(What is needed):
Starting with the first line and ending with the last, transcribe the data exactly.

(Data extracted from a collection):
(** Lines 151-175: when the loop over the files ends, the list kept for a
    statistic holds, file by file in the order of the command line, the
    sample count or the vector that the statistic function returns for
    that file (and nothing for a statistic that is not asked for); the
    array made of it has these as its entries or rows. *)
Theorem collected_in_file_order
    tsf sf mean std RawData stats nz chs t0 t1 files tr sd :
  process_files tsf sf mean std RawData stats nz chs t0 t1 files ∅
  = (tr, Ok sd) →
  ∃ zs vs bs,
    Forall2 (fun f z => ∃ raw, RawData f = Ok raw ∧ sample_count raw = Ok z)
      files zs
    ∧ Forall2 (fun f v => ∃ raw, RawData f = Ok raw
                 ∧ spike_count tsf raw chs t0 t1 = Ok v) files vs
    ∧ Forall2 (fun f b => ∃ raw, RawData f = Ok raw
                 ∧ bit_count sf mean std raw chs t0 t1 = Ok b) files bs
    ∧ dd_get "sample_count" sd
      = PList (if want_samples stats nz then map CInt zs else [])
    ∧ dd_get "spike_count" sd
      = PList (if want_spikes stats then map CVec vs else [])
    ∧ dd_get "bit_count" sd
      = PList (if want_bits stats then map CVec bs else [])
    ∧ (files ≠ [] →
       ∃ sd1, to_arrays sd = Ok sd1
         ∧ (want_samples stats nz = true →
            sd1 !! "sample_count" = Some (PArr (A1 (map CInt zs))))
         ∧ (want_spikes stats = true →
            sd1 !! "spike_count"
            = Some (PArr (A2 (length chs) (map frow vs))))
         ∧ (want_bits stats = true →
            sd1 !! "bit_count"
            = Some (PArr (A2 (length chs) (map frow bs))))).
Proof.
  intros Hrun.
  assert (Hempty : lists_only ∅) by (intros k v; by rewrite lookup_empty).
  destruct (process_files_items tsf sf mean std RawData stats nz chs t0 t1
              files ∅ tr sd Hempty Hrun)
    as (Hl & Hloads & zs & vs & bs & Hzs & Hvs & Hbs & E1 & E2 & E3).
  change (items _ ∅) with (@nil cell) in E1, E2, E3. simpl in E1, E2, E3.
  exists zs, vs, bs.
  split; [done |].
  split; [eapply Forall2_impl; [exact Hvs |]; by intros f v (raw & ? & ? & _);
          exists raw |].
  split; [eapply Forall2_impl; [exact Hbs |]; by intros f v (raw & ? & ? & _);
          exists raw |].
  rewrite !dd_get_items, E1, E2, E3 by done.
  split; [done |]. split; [done |]. split; [done |].
  intros Hne.
  destruct (process_files_collected tsf sf mean std RawData stats nz chs t0 t1
              files ∅ 0 Hloads (collected_empty _ _ _)) as (sd0 & Hrun0 & Hcol).
  rewrite Hrun in Hrun0. injection Hrun0 as _ <-. simpl in Hcol.
  assert (Hn : (0 < length files)%nat) by (destruct files; [done | simpl; lia]).
  destruct (to_arrays_collected stats nz _ _ sd Hcol Hn) as (sd1 & Harr & _).
  exists sd1. split; [done |].
  assert (Hsd1 : sd1 = omap array_of sd).
  { unfold to_arrays in Harr. destruct (bool_decide _); [| done].
    by injection Harr as <-. }
  assert (Hlook : ∀ k l, items k sd = l → l ≠ [] → sd !! k = Some (PList l)).
  { intros k l Hk Hl0. unfold items in Hk.
    destruct (sd !! k) as [v|] eqn:E; [| congruence].
    destruct (Hl k v E) as [l' ->]. congruence. }
  assert (Hvec : ∀ ws : list (list float),
            ws ≠ [] → Forall (fun w => length w = length chs) ws →
            array_of (PList (map CVec ws))
            = Some (PArr (A2 (length chs) (map frow ws)))).
  { intros [|w ws] Hws Hall; [done |]. apply Forall_cons in Hall as [Hw Hall].
    unfold array_of, as_array. rewrite array_rows.
    - simpl. by rewrite Hw.
    - eapply Forall_impl; [exact Hall |]. simpl. congruence. }
  assert (Hnz : ∀ {A B} (R : string → A → Prop) (f : A → B) (l : list A),
            Forall2 R files l → map f l ≠ []).
  { intros A B R f l HF. destruct HF; [done | simpl; discriminate]. }
  subst sd1. split; [| split]; intros Hflag; rewrite lookup_omap.
  - rewrite Hflag in E1.
    rewrite (Hlook _ _ E1 (Hnz _ _ _ CInt zs Hzs)). simpl.
    unfold array_of, as_array. by rewrite array_ints.
  - rewrite Hflag in E2.
    rewrite (Hlook _ _ E2 (Hnz _ _ _ CVec vs Hvs)). simpl.
    apply Hvec.
    + intros ->. by apply (Hnz _ _ _ CVec [] Hvs).
    + eapply Forall2_lengths; [exact Hvs |].
      by intros f v (raw & _ & _ & H).
  - rewrite Hflag in E3.
    rewrite (Hlook _ _ E3 (Hnz _ _ _ CVec bs Hbs)). simpl.
    apply Hvec.
    + intros ->. by apply (Hnz _ _ _ CVec [] Hbs).
    + eapply Forall2_lengths; [exact Hbs |].
      by intros f v (raw & _ & _ & H).
Qed.

Lemma collected_in_file_order_witness :
  ∃ vs,
    Forall2 (fun f v => ∃ raw, Fixture.loader f = Ok raw
               ∧ spike_count get_timestamp_data_in_range raw [0; 1; 2]
                   0%float infinity = Ok v) ["a.h5"] vs
    ∧ dd_get "spike_count"
        (<["spike_count" := PList [CVec [3; 0; 1]%float]]> ∅)
      = PList (map CVec vs).
Proof.
  destruct (collected_in_file_order
              get_timestamp_data_in_range get_stream_data_in_range
              Fixture.mean Fixture.std Fixture.loader ["spike_count"] false
              [0; 1; 2] 0%float infinity ["a.h5"] (file_events "a.h5")
              (<["spike_count" := PList [CVec [3; 0; 1]%float]]> ∅))
    as (zs & vs & bs & _ & Hvs & _ & _ & E & _).
  - vm_compute. reflexivity.
  - exists vs. split; [exact Hvs | exact E].
Defined.

(** ** The plot of the totals *)

Section Totals.

Variable np_sum : list cell → cell.
Variable stats : list string.
Variable nz : bool.
Variable m n : nat.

(Response to this task):
(** Lines 151-175: when the loop over the files ends, the list kept for a
    statistic holds, file by file in the order of the command line, the
    sample count or the vector that the statistic function returns for
    that file (and nothing for a statistic that is not asked for); the
    array made of it has these as its entries or rows. *)
Theorem collected_in_file_order
    tsf sf mean std RawData stats nz chs t0 t1 files tr sd :
  process_files tsf sf mean std RawData stats nz chs t0 t1 files ∅
  = (tr, Ok sd) →
  ∃ zs vs bs,
    Forall2 (fun f z => ∃ raw, RawData f = Ok raw ∧ sample_count raw = Ok z)
      files zs
    ∧ Forall2 (fun f v => ∃ raw, RawData f = Ok raw
                 ∧ spike_count tsf raw chs t0 t1 = Ok v) files vs
    ∧ Forall2 (fun f b => ∃ raw, RawData f = Ok raw
                 ∧ bit_count sf mean std raw chs t0 t1 = Ok b) files bs
    ∧ dd_get "sample_count" sd
      = PList (if want_samples stats nz then map CInt zs else [])
    ∧ dd_get "spike_count" sd
      = PList (if want_spikes stats then map CVec vs else [])
    ∧ dd_get "bit_count" sd
      = PList (if want_bits stats then map CVec bs else [])
    ∧ (files ≠ [] →
       ∃ sd1, to_arrays sd = Ok sd1
         ∧ (want_samples stats nz = true →
            sd1 !! "sample_count" = Some (PArr (A1 (map CInt zs))))
         ∧ (want_spikes stats = true →
            sd1 !! "spike_count"
            = Some (PArr (A2 (length chs) (map frow vs))))
         ∧ (want_bits stats = true →
            sd1 !! "bit_count"
            = Some (PArr (A2 (length chs) (map frow bs))))).
Proof.
  intros Hrun.
  assert (Hempty : lists_only ∅) by (intros k v; by rewrite lookup_empty).
  destruct (process_files_items tsf sf mean std RawData stats nz chs t0 t1
              files ∅ tr sd Hempty Hrun)
    as (Hl & Hloads & zs & vs & bs & Hzs & Hvs & Hbs & E1 & E2 & E3).
  change (items _ ∅) with (@nil cell) in E1, E2, E3. simpl in E1, E2, E3.
  exists zs, vs, bs.
  split; [done |].
  split; [eapply Forall2_impl; [exact Hvs |]; by intros f v (raw & ? & ? & _);
          exists raw |].
  split; [eapply Forall2_impl; [exact Hbs |]; by intros f v (raw & ? & ? & _);
          exists raw |].
  rewrite !dd_get_items, E1, E2, E3 by done.
  split; [done |]. split; [done |]. split; [done |].
  intros Hne.
  destruct (process_files_collected tsf sf mean std RawData stats nz chs t0 t1
              files ∅ 0 Hloads (collected_empty _ _ _)) as (sd0 & Hrun0 & Hcol).
  rewrite Hrun in Hrun0. injection Hrun0 as _ <-. simpl in Hcol.
  assert (Hn : (0 < length files)%nat) by (destruct files; [done | simpl; lia]).
  destruct (to_arrays_collected stats nz _ _ sd Hcol Hn) as (sd1 & Harr & _).
  exists sd1. split; [done |].
  assert (Hsd1 : sd1 = omap array_of sd).
  { unfold to_arrays in Harr. destruct (bool_decide _); [| done].
    by injection Harr as <-. }
  assert (Hlook : ∀ k l, items k sd = l → l ≠ [] → sd !! k = Some (PList l)).
  { intros k l Hk Hl0. unfold items in Hk.
    destruct (sd !! k) as [v|] eqn:E; [| congruence].
    destruct (Hl k v E) as [l' ->]. congruence. }
  assert (Hvec : ∀ ws : list (list float),
            ws ≠ [] → Forall (fun w => length w = length chs) ws →
            array_of (PList (map CVec ws))
            = Some (PArr (A2 (length chs) (map frow ws)))).
  { intros [|w ws] Hws Hall; [done |]. apply Forall_cons in Hall as [Hw Hall].
    unfold array_of, as_array. rewrite array_rows.
    - simpl. by rewrite Hw.
    - eapply Forall_impl; [exact Hall |]. simpl. congruence. }
  assert (Hnz : ∀ {A B} (R : string → A → Prop) (f : A → B) (l : list A),
            Forall2 R files l → map f l ≠ []).
  { intros A B R f l HF. destruct HF; [done | simpl; discriminate]. }
  subst sd1. split; [| split]; intros Hflag; rewrite lookup_omap.
  - rewrite Hflag in E1.
    rewrite (Hlook _ _ E1 (Hnz _ _ _ CInt zs Hzs)). simpl.
    unfold array_of, as_array. by rewrite array_ints.
  - rewrite Hflag in E2.
    rewrite (Hlook _ _ E2 (Hnz _ _ _ CVec vs Hvs)). simpl.
    apply Hvec.
    + intros ->. by apply (Hnz _ _ _ CVec [] Hvs).
    + eapply Forall2_lengths; [exact Hvs |].
      by intros f v (raw & _ & _ & H).
  - rewrite Hflag in E3.
    rewrite (Hlook _ _ E3 (Hnz _ _ _ CVec bs Hbs)). simpl.
    apply Hvec.
    + intros ->. by apply (Hnz _ _ _ CVec [] Hbs).
    + eapply Forall2_lengths; [exact Hbs |].
      by intros f v (raw & _ & _ & H).
Qed.

Lemma collected_in_file_order_witness :
  ∃ vs,
    Forall2 (fun f v => ∃ raw, Fixture.loader f = Ok raw
               ∧ spike_count get_timestamp_data_in_range raw [0; 1; 2]
                   0%float infinity = Ok v) ["a.h5"] vs
    ∧ dd_get "spike_count"
        (<["spike_count" := PList [CVec [3; 0; 1]%float]]> ∅)
      = PList (map CVec vs).
Proof.
  destruct (collected_in_file_order
              get_timestamp_data_in_range get_stream_data_in_range
              Fixture.mean Fixture.std Fixture.loader ["spike_count"] false
              [0; 1; 2] 0%float infinity ["a.h5"] (file_events "a.h5")
              (<["spike_count" := PList [CVec [3; 0; 1]%float]]> ∅))
    as (zs & vs & bs & _ & Hvs & _ & _ & E & _).
  - vm_compute. reflexivity.
  - exists vs. split; [exact Hvs | exact E].
Defined.

(** ** The plot of the totals *)

Section Totals.

Variable np_sum : list cell → cell.
Variable stats : list string.
Variable nz : bool.
Variable m n : nat.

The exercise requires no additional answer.